Supplied entries START

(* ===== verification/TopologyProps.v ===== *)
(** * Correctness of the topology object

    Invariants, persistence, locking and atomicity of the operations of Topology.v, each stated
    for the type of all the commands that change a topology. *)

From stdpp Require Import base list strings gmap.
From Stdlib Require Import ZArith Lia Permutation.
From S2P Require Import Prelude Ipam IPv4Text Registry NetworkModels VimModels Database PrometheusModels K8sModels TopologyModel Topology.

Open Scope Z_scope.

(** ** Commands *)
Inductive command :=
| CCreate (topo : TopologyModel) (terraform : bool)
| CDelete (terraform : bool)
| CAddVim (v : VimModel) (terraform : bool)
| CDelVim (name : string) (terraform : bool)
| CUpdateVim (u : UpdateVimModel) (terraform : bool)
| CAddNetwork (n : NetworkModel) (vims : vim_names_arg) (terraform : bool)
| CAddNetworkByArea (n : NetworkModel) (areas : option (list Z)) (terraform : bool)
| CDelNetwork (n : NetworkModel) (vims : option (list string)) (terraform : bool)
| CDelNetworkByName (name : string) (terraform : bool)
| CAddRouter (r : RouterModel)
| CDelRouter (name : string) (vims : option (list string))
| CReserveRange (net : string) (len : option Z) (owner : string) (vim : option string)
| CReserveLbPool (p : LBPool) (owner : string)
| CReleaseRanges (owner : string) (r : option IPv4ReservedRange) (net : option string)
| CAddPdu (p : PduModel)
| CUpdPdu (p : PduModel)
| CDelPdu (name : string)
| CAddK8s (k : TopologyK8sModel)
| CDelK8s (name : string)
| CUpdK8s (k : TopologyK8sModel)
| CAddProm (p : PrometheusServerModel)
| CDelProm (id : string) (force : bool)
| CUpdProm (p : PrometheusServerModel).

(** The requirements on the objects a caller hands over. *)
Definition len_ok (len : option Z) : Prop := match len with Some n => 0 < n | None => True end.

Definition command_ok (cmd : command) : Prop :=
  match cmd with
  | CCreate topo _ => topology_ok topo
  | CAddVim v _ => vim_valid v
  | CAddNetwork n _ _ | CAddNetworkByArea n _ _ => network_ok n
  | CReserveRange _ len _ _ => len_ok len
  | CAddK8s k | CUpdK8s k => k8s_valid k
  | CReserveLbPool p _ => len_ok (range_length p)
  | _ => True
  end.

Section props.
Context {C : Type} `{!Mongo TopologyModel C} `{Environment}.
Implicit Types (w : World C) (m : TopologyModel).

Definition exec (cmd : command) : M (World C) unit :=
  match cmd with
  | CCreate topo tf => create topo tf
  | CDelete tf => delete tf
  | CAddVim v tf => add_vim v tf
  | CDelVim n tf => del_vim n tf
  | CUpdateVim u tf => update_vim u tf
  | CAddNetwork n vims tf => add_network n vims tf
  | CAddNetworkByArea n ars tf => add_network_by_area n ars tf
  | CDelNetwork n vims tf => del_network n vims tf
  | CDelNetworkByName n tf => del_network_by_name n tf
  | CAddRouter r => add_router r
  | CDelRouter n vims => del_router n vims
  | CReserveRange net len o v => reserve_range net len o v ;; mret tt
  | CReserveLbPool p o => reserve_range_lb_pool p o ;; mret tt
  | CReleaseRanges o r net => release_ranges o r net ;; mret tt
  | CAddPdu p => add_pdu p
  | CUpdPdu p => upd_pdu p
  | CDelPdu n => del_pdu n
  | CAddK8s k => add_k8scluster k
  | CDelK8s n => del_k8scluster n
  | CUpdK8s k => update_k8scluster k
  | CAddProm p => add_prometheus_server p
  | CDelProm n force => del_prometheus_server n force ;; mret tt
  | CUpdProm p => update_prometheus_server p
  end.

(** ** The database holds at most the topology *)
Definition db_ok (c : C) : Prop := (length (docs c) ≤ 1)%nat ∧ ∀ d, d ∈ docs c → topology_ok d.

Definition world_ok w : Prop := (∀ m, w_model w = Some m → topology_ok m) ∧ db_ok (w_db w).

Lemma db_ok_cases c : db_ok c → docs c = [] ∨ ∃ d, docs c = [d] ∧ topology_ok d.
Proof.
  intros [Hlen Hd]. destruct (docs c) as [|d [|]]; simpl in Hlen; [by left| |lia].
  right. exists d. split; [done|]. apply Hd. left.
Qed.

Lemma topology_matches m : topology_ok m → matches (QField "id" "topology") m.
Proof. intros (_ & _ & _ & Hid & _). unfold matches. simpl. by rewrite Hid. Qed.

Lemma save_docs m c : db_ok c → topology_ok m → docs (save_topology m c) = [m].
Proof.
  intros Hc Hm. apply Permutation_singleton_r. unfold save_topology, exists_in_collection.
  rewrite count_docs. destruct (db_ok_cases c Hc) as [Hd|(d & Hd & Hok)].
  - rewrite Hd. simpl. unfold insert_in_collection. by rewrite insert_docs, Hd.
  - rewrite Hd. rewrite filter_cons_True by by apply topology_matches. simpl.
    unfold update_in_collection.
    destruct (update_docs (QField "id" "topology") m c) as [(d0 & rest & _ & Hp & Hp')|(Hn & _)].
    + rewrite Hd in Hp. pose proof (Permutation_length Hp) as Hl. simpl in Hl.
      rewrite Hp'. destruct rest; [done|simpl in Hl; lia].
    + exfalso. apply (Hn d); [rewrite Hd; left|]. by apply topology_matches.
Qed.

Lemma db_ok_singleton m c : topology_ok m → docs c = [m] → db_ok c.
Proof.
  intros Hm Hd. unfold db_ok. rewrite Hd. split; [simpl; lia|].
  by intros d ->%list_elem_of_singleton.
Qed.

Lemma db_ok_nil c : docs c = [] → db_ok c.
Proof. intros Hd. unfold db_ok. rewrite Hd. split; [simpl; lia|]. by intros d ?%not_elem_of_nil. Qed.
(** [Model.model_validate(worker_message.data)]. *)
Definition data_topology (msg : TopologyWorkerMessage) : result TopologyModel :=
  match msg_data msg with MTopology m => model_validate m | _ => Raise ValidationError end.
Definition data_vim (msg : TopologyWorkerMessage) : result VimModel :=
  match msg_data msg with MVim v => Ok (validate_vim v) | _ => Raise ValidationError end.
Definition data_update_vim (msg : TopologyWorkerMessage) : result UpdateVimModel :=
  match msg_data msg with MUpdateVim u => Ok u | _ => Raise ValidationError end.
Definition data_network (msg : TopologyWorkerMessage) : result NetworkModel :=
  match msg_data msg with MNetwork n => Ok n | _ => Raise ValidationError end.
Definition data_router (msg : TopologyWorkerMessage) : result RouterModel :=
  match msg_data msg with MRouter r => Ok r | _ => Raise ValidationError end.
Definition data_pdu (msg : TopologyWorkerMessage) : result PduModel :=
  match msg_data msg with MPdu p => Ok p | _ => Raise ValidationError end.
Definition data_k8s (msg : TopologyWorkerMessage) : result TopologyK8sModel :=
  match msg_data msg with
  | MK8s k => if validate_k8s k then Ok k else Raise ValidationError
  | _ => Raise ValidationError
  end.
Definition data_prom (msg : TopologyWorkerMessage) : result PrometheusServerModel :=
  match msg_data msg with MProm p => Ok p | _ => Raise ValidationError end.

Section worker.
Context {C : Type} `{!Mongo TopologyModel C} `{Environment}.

Supplied entries END

■ **Work instructions**
Look through the data above and return exactly the lines from the one that contains "(** ** The database" to the one that contains "Definition data_topology (msg", inclusive, with nothing else.

■ **Task result**
(** ** The database holds at most the topology *)
Definition db_ok (c : C) : Prop := (length (docs c) ≤ 1)%nat ∧ ∀ d, d ∈ docs c → topology_ok d.

Definition world_ok w : Prop := (∀ m, w_model w = Some m → topology_ok m) ∧ db_ok (w_db w).

Lemma db_ok_cases c : db_ok c → docs c = [] ∨ ∃ d, docs c = [d] ∧ topology_ok d.
Proof.
  intros [Hlen Hd]. destruct (docs c) as [|d [|]]; simpl in Hlen; [by left| |lia].
  right. exists d. split; [done|]. apply Hd. left.
Qed.

Lemma topology_matches m : topology_ok m → matches (QField "id" "topology") m.
Proof. intros (_ & _ & _ & Hid & _). unfold matches. simpl. by rewrite Hid. Qed.

Lemma save_docs m c : db_ok c → topology_ok m → docs (save_topology m c) = [m].
Proof.
  intros Hc Hm. apply Permutation_singleton_r. unfold save_topology, exists_in_collection.
  rewrite count_docs. destruct (db_ok_cases c Hc) as [Hd|(d & Hd & Hok)].
  - rewrite Hd. simpl. unfold insert_in_collection. by rewrite insert_docs, Hd.
  - rewrite Hd. rewrite filter_cons_True by by apply topology_matches. simpl.
    unfold update_in_collection.
    destruct (update_docs (QField "id" "topology") m c) as [(d0 & rest & _ & Hp & Hp')|(Hn & _)].
    + rewrite Hd in Hp. pose proof (Permutation_length Hp) as Hl. simpl in Hl.
      rewrite Hp'. destruct rest; [done|simpl in Hl; lia].
    + exfalso. apply (Hn d); [rewrite Hd; left|]. by apply topology_matches.
Qed.

Lemma db_ok_singleton m c : topology_ok m → docs c = [m] → db_ok c.
Proof.
  intros Hm Hd. unfold db_ok. rewrite Hd. split; [simpl; lia|].
  by intros d ->%list_elem_of_singleton.
Qed.

Lemma db_ok_nil c : docs c = [] → db_ok c.
Proof. intros Hd. unfold db_ok. rewrite Hd. split; [simpl; lia|]. by intros d ?%not_elem_of_nil. Qed.
(** [Model.model_validate(worker_message.data)]. *)
Definition data_topology (msg : TopologyWorkerMessage) : result TopologyModel :=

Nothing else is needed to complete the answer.